Вторжение в Украину разом снесло утешительную декорацию безоблачного мира, которая с давних пор украшала немецкое самоощущение. Германия, все эти годы жившая под зонтиком НАТО и при этом лениво наблюдавшая, как её армия постепенно утрачивает былую мощь, теперь вынуждена признать, что угроза может оказаться куда ближе, чем хотелось верить. Ответ канцлера: обещание заново выстроить бундесвер и увеличить оборонные расходы до уровней, невиданных со времён холодной войны. Моментально это было воспринято как решительное заявление: Германия, дескать, выходит из американской тени.
Однако говорить легче, чем делать: путь к возрождению оказался тернист и медлителен. Хотя “Zeitenwende” Шольца поначалу и встретил одобрение публики, более поздние опросы показали заметное снижение поддержки идеи, что Германия становится главной военной державой Европы. Кроме того, первая в истории страны стратегия национальной безопасности, обнародованная в июне 2023 года, была встречена критикой за уклончивость и отсутствие чёткого плана по реализации всех тех амбициозных намерений.
Сложности, возникающие на пути военной перестройки, многолики. Бундесвер, когда-то бывший одним из грозных оплотов НАТО, за последние три десятилетия пережил спад, от которого трудно оправиться. Вместо пяти тысяч основных боевых танков осталось всего 300, а от двух десятков подводных лодок – жалкие шесть. Численность Вооружённых сил тоже упала: бундесвер отчаянно старается удержать кадровый состав и набрать новобранцев, но сталкивается с массовым оттоком и исчезающим энтузиазмом к военной карьере.

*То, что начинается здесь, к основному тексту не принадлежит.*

(** Reduces the projections of states built with the setters. *)
Ltac state_simpl :=
  cbn [set_daemonTestsRunning set_clientDisconnected set_shuttingDown
       set_activeConnections set_env set_mochaInstance set_hooks
       set_closeListeners set_inflight set_wire set_stdout set_stderr
       set_console
       daemonTestsRunning clientDisconnected shuttingDown activeConnections
       env mochaInstance hooks closeListeners inflight wire stdout stderr
       console].

Ltac open_ctx c :=
  destruct c;
  cbn [rc_res rc_previousSnapshotUpdate rc_useJsonReporter rc_jsonBuffer
       rc_originals rc_heartbeat rc_phase] in *;
  subst.

(** Runs the handlers of the goal on opened states. *)
Ltac mrun :=
  cbv beta iota zeta delta
    [exec handle step handleRun runDaemonTests process_stdout_write
     process_stderr_write console_log_call console_error_call
     heartbeatTick closeListener runCallback runCallbackResume
     shutdown on_signal on_close
     res_write res_end res_writeHead sendLog sendError
     originalStdoutWrite originalStderrWrite originalLog originalError
     update_inflight printHeader when headerLines for_each
     mbind M_bind mret M_ret gets modify fst snd
     fmap option_fmap option_map negb andb
     set_daemonTestsRunning set_clientDisconnected set_shuttingDown
     set_activeConnections set_env set_mochaInstance set_hooks
     set_closeListeners set_inflight set_wire set_stdout set_stderr
     set_console
     daemonTestsRunning clientDisconnected shuttingDown activeConnections
     env mochaInstance hooks closeListeners inflight wire stdout stderr
     console
     ctx_set_jsonBuffer ctx_set_heartbeat ctx_set_phase
     rc_res rc_previousSnapshotUpdate rc_useJsonReporter rc_jsonBuffer
     rc_originals rc_heartbeat rc_phase
     stdout_write stderr_write console_log console_error patched_hooks
     native_hooks
     started turned_away announced no_tests_found terminal options_of
     ctx_after];
  rewrite <- ?app_assoc.

Section Execution.

Context (cfg : config).

Lemma set_wire_id s : set_wire (wire s) s = s.
Proof. by destruct s. Qed.

Lemma runDaemonTests_running g inv res opts s :
  daemonTestsRunning s = true →
  exec (runDaemonTests cfg g inv res opts) s =
  set_wire (wire s ++ turned_away res already_running) s.
Proof. intros H. open_state s. by mrun. Qed.

Lemma runDaemonTests_shutting_down g inv res opts s :
  daemonTestsRunning s = false → shuttingDown s = true →
  exec (runDaemonTests cfg g inv res opts) s =
  set_wire (wire s ++ turned_away res shutting_down_notice) s.
Proof. intros H1 H2. open_state s. by mrun. Qed.

Lemma runDaemonTests_started g inv res opts s :
  daemonTestsRunning s = false → shuttingDown s = false →
  exec (runDaemonTests cfg g inv res opts) s = started cfg g inv res opts s.
Proof.
  intros H1 H2. open_state s.
  destruct opts as [reporter [] bail];
    destruct (String.eqb reporter "json") eqn:Hjson;
    mrun; cbn [opt_reporter opt_snapshotUpdate opt_bail];
    rewrite Hjson; by mrun.
Qed.

Lemma handleRun_resolution q res s :
  exec (handleRun cfg q res) s =
  match resolution (m_suite (mochaInstance s)) q with
  | None =>
      set_wire (wire s ++ no_tests_found res (Js.or_str (q_file q) "")) s
  | Some (effectiveGrep, description) =>
      exec (runDaemonTests cfg effectiveGrep (is_one (q_invert q)) res
              (options_of q))
           (set_wire (wire s ++
                      announced res description (is_one (q_invert q))) s)
  end.
Proof.
  unfold resolution, exec, handleRun.
  cbv beta iota zeta delta
    [mbind M_bind mret M_ret gets modify fst snd res_writeHead res_write
     res_end].
  cbn [mochaInstance set_wire wire].
  destruct (Js.truthy (Js.or_str (q_file q) "")).
  - destruct (length (findSuitesForFile _ _) =? 0).
    + open_state s. by mrun.
    + destruct (Js.truthy (Js.or_str (q_grep q) ""));
        unfold announced, options_of, anchor; open_state s; state_simpl;
        by rewrite <- ?app_assoc.
  - unfold announced, options_of; open_state s; state_simpl;
      by rewrite <- ?app_assoc.
Qed.

(** *** Loops *)

Lemma for_each_broadcast signal (f : conn → M unit) conns s :
  (∀ r s', f r s' =
           ((), set_wire (wire s' ++ turned_away r (EvShutdown signal)) s')) →
  for_each conns f s =
  ((), set_wire (wire s ++ broadcast signal conns) s).
Proof.
  intros Hf. revert s. induction conns as [|r conns IH]; intros s.
  - cbn. unfold mret, M_ret. by rewrite app_nil_r, set_wire_id.
  - cbn [for_each]. unfold mbind at 1, M_bind at 1. rewrite IH, Hf.
    open_state s. by mrun.
Qed.

Lemma for_each_closeListener {A : Type} (l : list A) s :
  ∃ lines disconnected,
    exec (for_each l (λ _, closeListener)) s =
    set_clientDisconnected disconnected
      (set_console (console s ++ lines) s).
Proof.
  revert s. induction l as [|x l IH]; intros s.
  - exists [], (clientDisconnected s). cbn. rewrite app_nil_r.
    by destruct s.
  - unfold exec in *. cbn [for_each]. unfold mbind at 1, M_bind at 1.
    destruct (IH ((closeListener s).2)) as (lines & d & ->).
    open_state s. destruct daemonTestsRunning0.
    + eexists (_ :: lines), d. by mrun.
    + exists lines, d. by mrun.
Qed.

(** *** The shutdown handler *)

Lemma shutdown_latched signal s :
  shuttingDown s = true → exec (shutdown signal) s = s.
Proof. intros H. open_state s. by mrun. Qed.

Lemma shutdown_first signal s :
  shuttingDown s = false →
  exec (shutdown signal) s =
  set_activeConnections ∅
    (set_wire (wire s ++ broadcast signal (elements (activeConnections s)))
       (set_console
          (console s ++
           ["[daemon] Received " +:+ signal +:+ ", notifying clients..."])
          (set_shuttingDown true s))).
Proof.
  intros H. unfold exec, shutdown.
  cbv beta iota zeta delta [mbind M_bind mret M_ret gets modify fst snd].
  rewrite H, (for_each_broadcast signal) by (intros ? []; by mrun).
  open_state s. by mrun.
Qed.

Lemma on_signal_cases name s :
  exec (on_signal name) s = s ∨
  ∃ signal, exec (on_signal name) s = exec (shutdown signal) s.
Proof.
  unfold on_signal.
  destruct (String.eqb name "SIGTERM"); [right; eauto|].
  destruct (String.eqb name "SIGINT"); [right; eauto|].
  by left.
Qed.

(** *** The output interceptors *)

Lemma stdout_write_patched chunk ctx s :
  stdout_write (hooks s) = Patched → inflight s = Some ctx →
  exec (process_stdout_write chunk) s =
  set_stdout (stdout s ++ [chunk])
    (if rc_useJsonReporter ctx
     then set_inflight
            (Some (ctx_set_jsonBuffer (rc_jsonBuffer ctx +:+ chunk) ctx)) s
     else set_wire
            (wire s ++
             [(rc_res ctx, Write (EvLog (Js.stripTrailingNewline chunk)))])
            s).
Proof.
  intros Hh Hc. open_state s. destruct hooks0. open_ctx ctx.
  cbn in Hh. subst. destruct rc_useJsonReporter0; by mrun.
Qed.

Lemma stderr_write_patched chunk ctx s :
  stderr_write (hooks s) = Patched → inflight s = Some ctx →
  exec (process_stderr_write chunk) s =
  set_stderr (stderr s ++ [chunk])
    (set_wire
       (wire s ++
        [(rc_res ctx, Write (EvError (Js.stripTrailingNewline chunk)))])
       s).
Proof.
  intros Hh Hc. open_state s. destruct hooks0. open_ctx ctx.
  cbn in Hh. subst. by mrun.
Qed.

Lemma stdout_write_idle chunk s :
  inflight s = None →
  exec (process_stdout_write chunk) s = set_stdout (stdout s ++ [chunk]) s.
Proof. intros Hc. open_state s. destruct hooks0 as [[] ? ? ?]; by mrun. Qed.

Lemma stderr_write_idle chunk s :
  inflight s = None →
  exec (process_stderr_write chunk) s = set_stderr (stderr s ++ [chunk]) s.
Proof. intros Hc. open_state s. destruct hooks0 as [? [] ? ?]; by mrun. Qed.

Lemma console_log_appends line s :
  exec (console_log_call line) s = set_console (console s ++ [line]) s.
Proof. reflexivity. Qed.

Lemma console_error_appends line s :
  exec (console_error_call line) s = set_console (console s ++ [line]) s.
Proof. reflexivity. Qed.

Lemma heartbeatTick_running ctx s :
  inflight s = Some ctx →
  exec heartbeatTick s =
  if rc_heartbeat ctx
  then set_wire (wire s ++ [(rc_res ctx, Write EvHeartbeat)]) s
  else s.
Proof. intros Hc. open_state s. open_ctx ctx. destruct rc_heartbeat0; by mrun. Qed.

Lemma heartbeatTick_idle s : inflight s = None → exec heartbeatTick s = s.
Proof. intros Hc. open_state s. by mrun. Qed.

Lemma on_close_effect res s :
  ∃ lines disconnected,
    exec (on_close res) s =
    set_clientDisconnected disconnected
      (set_console (console s ++ lines) s).
Proof.
  destruct (for_each_closeListener
              (filter (λ r, r = res) (closeListeners s)) s)
    as (lines & d & H).
  exists lines, d. by rewrite <- H.
Qed.

(** *** The completion callback *)

Lemma runCallback_executing failureCount ctx s :
  inflight s = Some ctx → rc_phase ctx = Executing →
  exec (runCallback failureCount) s =
  set_inflight
    (Some (ctx_set_phase (Cleaning failureCount)
             (ctx_set_heartbeat false ctx))) s.
Proof. intros Hc Hp. open_state s. open_ctx ctx. by mrun. Qed.

Lemma runCallback_cleaning failureCount fc ctx s :
  inflight s = Some ctx → rc_phase ctx = Cleaning fc →
  exec (runCallback failureCount) s = s.
Proof. intros Hc Hp. open_state s. open_ctx ctx. by mrun. Qed.

Lemma runCallback_idle failureCount s :
  inflight s = None → exec (runCallback failureCount) s = s.
Proof. intros Hc. open_state s. by mrun. Qed.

Шольц попытался ответить на все эти вызовы созданием специального фонда перевооружения в 100 миллиардов евро и твёрдым обещанием поднять оборонные расходы до 2% ВВП. Но столкновение с реалиями бюджета и инфляции не обошлось без потерь. Деньги из фонда, который поначалу позиционировался как “плюс” к регулярным оборонным тратам, стали использовать для восполнения существующего дефицита, а это вызывало сомнения в том, насколько долгосрочным окажется подобный подход.
И всё же есть намёки на движение вперёд. Назначение Аннет Ленигк-Эмден во главе агентства по военным закупкам свидетельствует о серьёзном намерении модернизировать систему. Под её руководством было представлено рекордное число предложений о закупках, что выглядит многообещающе. Но в этой истории есть и главный антагонист – громоздкая бюрократия с её склонностью погружать реформы в затяжные и избыточно формализованные процессы. Недавние законодательные корректировки, временно приостановившие часть устаревших требований, вкупе с усилиями Ленигк-Эмден внушают некоторый оптимизм, хотя до решительного успеха ещё далеко.
При этом военное пробуждение Германии затрагивает не только перевооружение, но и её роль в НАТО и мировой политике в целом. Недавние закупки — включая приобретение 100 боевых бронированных машин Boxer из Австралии и 35 истребителей F-35 Lightning II из США — говорят о том, что Берлин всерьёз намерен заявить о себе как о ключевом игроке в сфере обороны. Однако такое превращение в военного колосса выходит далеко за рамки внутренних забот и неизбежно влияет на европейскую систему безопасности. Страна, которая одновременно преодолевает тень своего исторического прошлого и пробует на вкус новые амбиции, своими решениями уже сейчас формирует контуры будущего континента.
Останется ли этот поворотный момент лишь громким заявлением или действительно обернётся настоящей трансформацией, покажет время. Но ясно одно: решения, принимаемые сегодня, будут определять облик европейской безопасности на долгие годы вперёд.